Requirement:
Would you repeat exactly the part of the listing below that runs from the line containing "split; [|by split]." down to the line containing "intros Hs Hc.", inclusive, and nothing else?

Input data:

(* ===== verification/LayoutManagerSafe.v ===== *)
(** * The layout manager never fails (LayoutManager.v).

    [full] is the invariant: the state works ([calm_ok]), the books are right
    ([core]) and the bindings are the mode's ([keys_of]).  The constructor
    establishes it and every event that the X server, Chrome, the keys and the timers
    may send keeps it; a window that is unmapped is forgotten. *)

From stdpp Require Import sorting.
From S2P Require Import Prelude Hoare WmUtil KeyBindings XConnection WmIpc Double Window WmEvents Panel WmFrame.
From S2P Require Import Toplevel LayoutManager LayoutFrame ToplevelSafe LayoutSafe LayoutKeys.
Import LayoutManager LayoutRef Layout.

Section layout.
Context `{Build} `{LayoutFlags} {W : Type} `{WmHost W} `{KeyGrabs W} `{!KeyGrabLaws W} `{LayoutHost W} `{!LayoutHostLaws W}.
Context {S : Type} `{LayoutStore S W} `{!LayoutPlace S W}.
Variable sm : StackingManager.t.
Hypothesis Hsm : layers_ok sm.
Variable self : Z.
Variable wm_TakeFocus : M S unit.
Hypothesis wm_focus_calm : ∀ s0, core s0 → framed (still s0) rests wm_TakeFocus.
Variable new_toplevel_address : S → Z.
Hypothesis new_fresh : ∀ s, toplevel_heap_ (lm s) !! new_toplevel_address s = None.

Definition full (s : S) : Prop := calm_ok s ∧ core s ∧ keys_of (mode_ (lm s)) (key_bindings s).
Definition ends_full (s : S) {A} : A → S → Prop := fun _ s' => full s' ∧ turns s s'.
Abbreviation runs := (framed full turns).

Lemma full_rests s s' : full s → calm_ok s' → rests s s' → full s'.
Proof.
  intros (Hs & Hc & Hk) Hs' (Ht & Hm & Hkb). split; [done|]. split; [by apply (core_turns s)|]. by rewrite Hm, Hkb.
Qed.
Lemma rests_runs {A} (m : M S A) : (∀ s0, core s0 → framed (still s0) rests m) → runs m.
Proof.
  intros Hm s Hs. pose proof Hs as (Hok & Hc & _). eapply wp_mono; [apply (Hm s Hc); by apply still_refl|].
  intros a s' [[Hs' _] Hr]. split; [by apply (full_rests s)|apply Hr].
Qed.
(** What is known of a state is of use to the rest of the program. *)
Lemma calm_then {A B} (m : M S A) (k : A → M S B) s : full s → framed (still s) rests m →
  (∀ a s1, full s1 → rests s s1 → wp (k a) (ends_full s1) s1) → wp (m ≫= k) (ends_full s) s.
Proof.
  intros Hs Hm Hk. eapply wp_cut; [apply Hm; apply still_refl, Hs|]. intros a s1 [[Hs1 _] Hr1].
  eapply wp_mono; [apply (Hk a s1); [by apply (full_rests s)|done]|]. intros b s2 [? ?]. split; [done|].
  etransitivity; [apply Hr1|done].
Qed.
Lemma calm_ends {A} (m : M S A) s : full s → framed (still s) rests m → wp m (ends_full s) s.
Proof.
  intros Hs Hm. eapply wp_mono; [apply Hm; apply still_refl, Hs|]. intros a s1 [[Hs1 _] Hr1].
  split; [by apply (full_rests s)|apply Hr1].
Qed.
Lemma runs_then {A B} (m : M S A) (k : A → M S B) s : full s → runs m →
  (∀ a s1, full s1 → turns s s1 → wp (k a) (ends_full s1) s1) → wp (m ≫= k) (ends_full s) s.
Proof.
  intros Hs Hm Hk. eapply wp_cut; [by apply Hm|]. intros a s1 [Hs1 Hr1].
  eapply wp_mono; [by apply (Hk a s1)|]. intros b s2 [? ?]. split; [done|by etransitivity].
Qed.
Lemma full_ret {A} (a : A) s : full s → wp (mret a) (ends_full s) s.
Proof. intros Hs. by apply wp_ret. Qed.

(** ** Modes *)

(** Entering a mode, with the bindings of the old one, or with none. *)
Lemma rekeyed_step s s' T : calm_ok s → core s → rebound T s s' → calm_ok s' ∧ core s' ∧ turns s s'.
Proof.
  intros Hs Hc (Hok & (Hlm & Hx & Hscr) & _).
  assert (turns s s') as Ht by (split; [by rewrite Hlm|split; [intros x; unfold known; by rewrite Hx|done]]).
  split; [|split; [by apply (core_turns s)|done]]. destruct Hs as [E1 E2 E3]. split; [done| |by rewrite Hlm].
  intros x w. rewrite Hx. apply E2.
Qed.
Lemma set_mode_step s mode : calm_ok s → core s →
  let s' := set_lm ((lm s) <| mode_ := mode |>) s in calm_ok s' ∧ core s' ∧ turns s s'.
Proof.
  intros [E1 E2 E3] Hc s'. assert (turns s s') as Ht.
  { unfold s'. split; [|split; [intros x; unfold known; by place|by place]]. place.
    split; [done|]. split; [unfold fewer, dropped; auto|done]. }
  split; [|split; [by apply (core_turns s)|done]]. unfold s'. split; place; [done| |by destruct E3].
  intros x w. place. apply E2.
Qed.
Lemma SetMode_from T mode s : calm_ok s → core s → territory T (key_bindings s) → T = table (mode_ (lm s)) ∨ T = [] →
  wp (SetMode sm wm_TakeFocus mode) (ends_full s) s.
Proof.
  intros Hs Hc Ht HT. unfold SetMode, get at 1. apply wp_gets_bind. cbn [id].
  eapply wp_cut; [apply (RemoveKeyBindingsForMode_wp (mode_ (lm s)) T); [apply Hs|done|done]|].
  intros ? s1 Hre1. cbv beta in Hre1. destruct (rekeyed_step s s1 [] Hs Hc Hre1) as (Hs1 & Hc1 & Ht1). apply wp_modify_bind.
  destruct (set_mode_step s1 mode Hs1 Hc1) as (Hs2 & Hc2 & Ht2). set (s2 := set_lm _ s1) in *.
  assert (territory [] (key_bindings s2)) as Hk2 by (unfold s2; place; apply Hre1).
  assert (framed (still s2) rests (match mode with MODE_ACTIVE => enter_active_mode sm | MODE_OVERVIEW => enter_overview_mode sm wm_TakeFocus end)) as Henter.
  { destruct mode; [by apply calm_enter_active_mode|by apply calm_enter_overview_mode]. }
  eapply wp_cut; [by apply Henter, still_refl|]. intros _ s3 [[Hs3 _] (Ht3 & Hm3 & Hkb3)].
  assert (core s3) as Hc3 by by apply (core_turns s2).
  eapply wp_cut; [apply (AddKeyBindingsForMode_wp mode); [apply Hs3|by rewrite Hkb3]|]. intros ? s4 Hre4. cbv beta in Hre4.
  destruct (rekeyed_step s3 s4 _ Hs3 Hc3 Hre4) as (Hs4 & Hc4 & Ht4). pose proof Hre4 as (_ & (Hlm4 & _) & Hk4).
  assert (full s4) as Hf4.
  { split; [done|]. split; [done|]. rewrite Hlm4, Hm3. unfold s2. place. exact Hk4. }
  eapply wp_mono; [apply (calm_ends (ps ← get toplevels_; for_each (fun p => SendModeMessage (Some p)) ps) s4 Hf4)|].
  - apply calm_get_bind. intros m _ Hm. apply calm_for_each. intros p Hp. apply calm_SendModeMessage; [done|].
    intros q [= <-]. by apply (listed_now s4 m).
  - intros ? s5 [Hf5 Ht5]. split; [done|]. do 4 (etransitivity; [eassumption|]). done.
Qed.
Lemma runs_SetMode mode : runs (SetMode sm wm_TakeFocus mode).
Proof. intros s (Hs & Hc & Hk). apply (SetMode_from (table (mode_ (lm s)))); [done..|by left]. Qed.

Lemma runs_ret {A} (a : A) : runs (mret a).
Proof. apply framed_ret, _. Qed.
Lemma magnified_active s : calm_ok s → framed (still s) rests (upd (fun m => m <| active_toplevel_ := magnified_toplevel_ m |>)).
Proof.
  intros Hs. apply calm_lm_upd. intros m Hok Hm. split; [|split; [|done]].
  - pose proof Hok as []. by split.
  - split; [done|]. split; [unfold fewer, dropped; auto|done].
Qed.
Lemma runs_SwitchToActiveMode b : runs (SwitchToActiveMode sm wm_TakeFocus b).
Proof.
  intros s Hs. unfold SwitchToActiveMode, get. apply wp_gets_bind. cbn [id]. case_decide; [by apply full_ret|].
  apply calm_then; [done| |intros ? s1 Hs1 _; by apply runs_SetMode].
  destruct (b && _); [by apply magnified_active, Hs|apply framed_ret, _].
Qed.

(** With a result that is known. *)
Lemma gives_then {A B} (P : A → Prop) (m : M S A) (k : A → M S B) s : full s → gives s P m →
  (∀ a s1, P a → full s1 → rests s s1 → wp (k a) (ends_full s1) s1) → wp (m ≫= k) (ends_full s) s.
Proof.
  intros Hs Hm Hk. eapply wp_cut; [apply Hm; apply still_refl, Hs|]. intros a s1 (Ha & [Hs1 _] & Hr1).
  eapply wp_mono; [apply (Hk a s1); [done|by apply (full_rests s)|done]|]. intros b s2 [? ?]. split; [done|].
  etransitivity; [apply Hr1|done].
Qed.
Lemma gives_find x s : core s → gives s (all_listed s) (GetToplevelWindowByWindow x).
Proof.
  intros Hc s1 Hs1. unfold GetToplevelWindowByWindow, get. apply wp_gets_bind.
  eapply wp_mono; [apply find_toplevel_wp; intros p; apply (listed_heap s Hc), Hs1|]. intros o ? [-> Ho].
  split; [|by split]. intros p ->. apply (listed_now s (lm s1)); [apply Hs1|apply Ho].
Qed.

(** ** The floating tab *)

Lemma runs_MoveFloatingTab : runs (MoveFloatingTab sm wm_TakeFocus).
Proof.
  intros s Hs. pose proof Hs as (Hok & Hc & _). unfold MoveFloatingTab, get. apply wp_gets_bind. cbn [id].
  destruct (floating_tab_ (lm s)) as [tab|] eqn:Etab; [|by apply full_ret].
  assert (known tab s) as Ht by by apply (k_tab s Hc).
  pose proof Ht as [w Hw]. apply (window_wp _ _ _ _ w); [done|]. destruct (_ && _); [by apply full_ret|].
  apply calm_then; [done|destruct (negb _); [by apply calm_on_window; [|eauto with framed]|apply framed_ret, _]|].
  intros _ s1 Hs1 Hr1. destruct (match Window.type_params_ w with _ :: _ :: a :: b :: _ => (a, b) | _ => (0, 0) end) as [a b].
  assert (known tab s1) as Ht1 by by apply Hr1.
  apply calm_then; [done|by apply calm_on_window; [|eauto with framed]|]. intros _ s2 Hs2 Hr2.
  assert (known tab s2) as Ht2 by by apply Hr2.
  destruct (mode_ (lm s)).
  - destruct (in_overview_zone _ _); [by apply runs_SetMode|by apply full_ret].
  - apply calm_ends; [done|]. apply calm_move_tab_in_overview; [done|apply Hs2|done].
Qed.
Lemma tab_coalescer_step c s : full s → MotionEventCoalescer.synchronous_ c = MotionEventCoalescer.synchronous_ (tab_coalescer s) →
  full (set_tab_coalescer c s) ∧ turns s (set_tab_coalescer c s).
Proof.
  intros Hs Hc. destruct (lm_step s ((lm s) <| floating_tab_event_coalescer_ := c |>)) as [Hs' Hr']; [apply Hs| | |done|].
  - destruct (c_lm s (proj1 Hs)). split; try done. unfold asynchronous in *. cbn. by rewrite Hc.
  - split; [done|]. split; [unfold fewer, dropped; auto|done].
  - split; [by apply (full_rests s)|apply Hr'].
Qed.
Lemma runs_timeout_add ms : runs (timeout_add ms).
Proof. apply rests_runs. intros s0 _. apply calm_lm_timeout_add. Qed.
Lemma runs_source_remove i : runs (source_remove i).
Proof. apply rests_runs. intros s0 _. apply calm_lm_source_remove. Qed.
Lemma runs_StoreTabPosition px py : runs (StoreTabPosition sm wm_TakeFocus px py).
Proof. apply coalescer_StorePosition; [apply _|intros; by apply tab_coalescer_step|apply runs_MoveFloatingTab]. Qed.
Lemma runs_tab_Start : runs (MotionEventCoalescer.Start tab_coalescer set_tab_coalescer timeout_add).
Proof. apply coalescer_Start; [apply _|intros; by apply tab_coalescer_step|apply runs_timeout_add]. Qed.
Lemma runs_tab_Stop :
  runs (MotionEventCoalescer.Stop tab_coalescer set_tab_coalescer (MoveFloatingTab sm wm_TakeFocus) source_remove).
Proof.
  apply coalescer_Stop; [apply _|intros; by apply tab_coalescer_step|apply runs_MoveFloatingTab|apply runs_source_remove].
Qed.
Lemma runs_tab_HandleTimer :
  runs (MotionEventCoalescer.HandleTimer tab_coalescer set_tab_coalescer (MoveFloatingTab sm wm_TakeFocus)).
Proof. apply coalescer_HandleTimer; [apply _|intros; by apply tab_coalescer_step|apply runs_MoveFloatingTab]. Qed.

Problem solution:
  split; [|by split]. intros p ->. apply (listed_now s (lm s1)); [apply Hs1|apply Ho].
Qed.

(** ** The floating tab *)

Lemma runs_MoveFloatingTab : runs (MoveFloatingTab sm wm_TakeFocus).
Proof.
  intros s Hs. pose proof Hs as (Hok & Hc & _). unfold MoveFloatingTab, get. apply wp_gets_bind. cbn [id].
  destruct (floating_tab_ (lm s)) as [tab|] eqn:Etab; [|by apply full_ret].
  assert (known tab s) as Ht by by apply (k_tab s Hc).
  pose proof Ht as [w Hw]. apply (window_wp _ _ _ _ w); [done|]. destruct (_ && _); [by apply full_ret|].
  apply calm_then; [done|destruct (negb _); [by apply calm_on_window; [|eauto with framed]|apply framed_ret, _]|].
  intros _ s1 Hs1 Hr1. destruct (match Window.type_params_ w with _ :: _ :: a :: b :: _ => (a, b) | _ => (0, 0) end) as [a b].
  assert (known tab s1) as Ht1 by by apply Hr1.
  apply calm_then; [done|by apply calm_on_window; [|eauto with framed]|]. intros _ s2 Hs2 Hr2.
  assert (known tab s2) as Ht2 by by apply Hr2.
  destruct (mode_ (lm s)).
  - destruct (in_overview_zone _ _); [by apply runs_SetMode|by apply full_ret].
  - apply calm_ends; [done|]. apply calm_move_tab_in_overview; [done|apply Hs2|done].
Qed.
Lemma tab_coalescer_step c s : full s → MotionEventCoalescer.synchronous_ c = MotionEventCoalescer.synchronous_ (tab_coalescer s) →
  full (set_tab_coalescer c s) ∧ turns s (set_tab_coalescer c s).
Proof.
  intros Hs Hc. destruct (lm_step s ((lm s) <| floating_tab_event_coalescer_ := c |>)) as [Hs' Hr']; [apply Hs| | |done|].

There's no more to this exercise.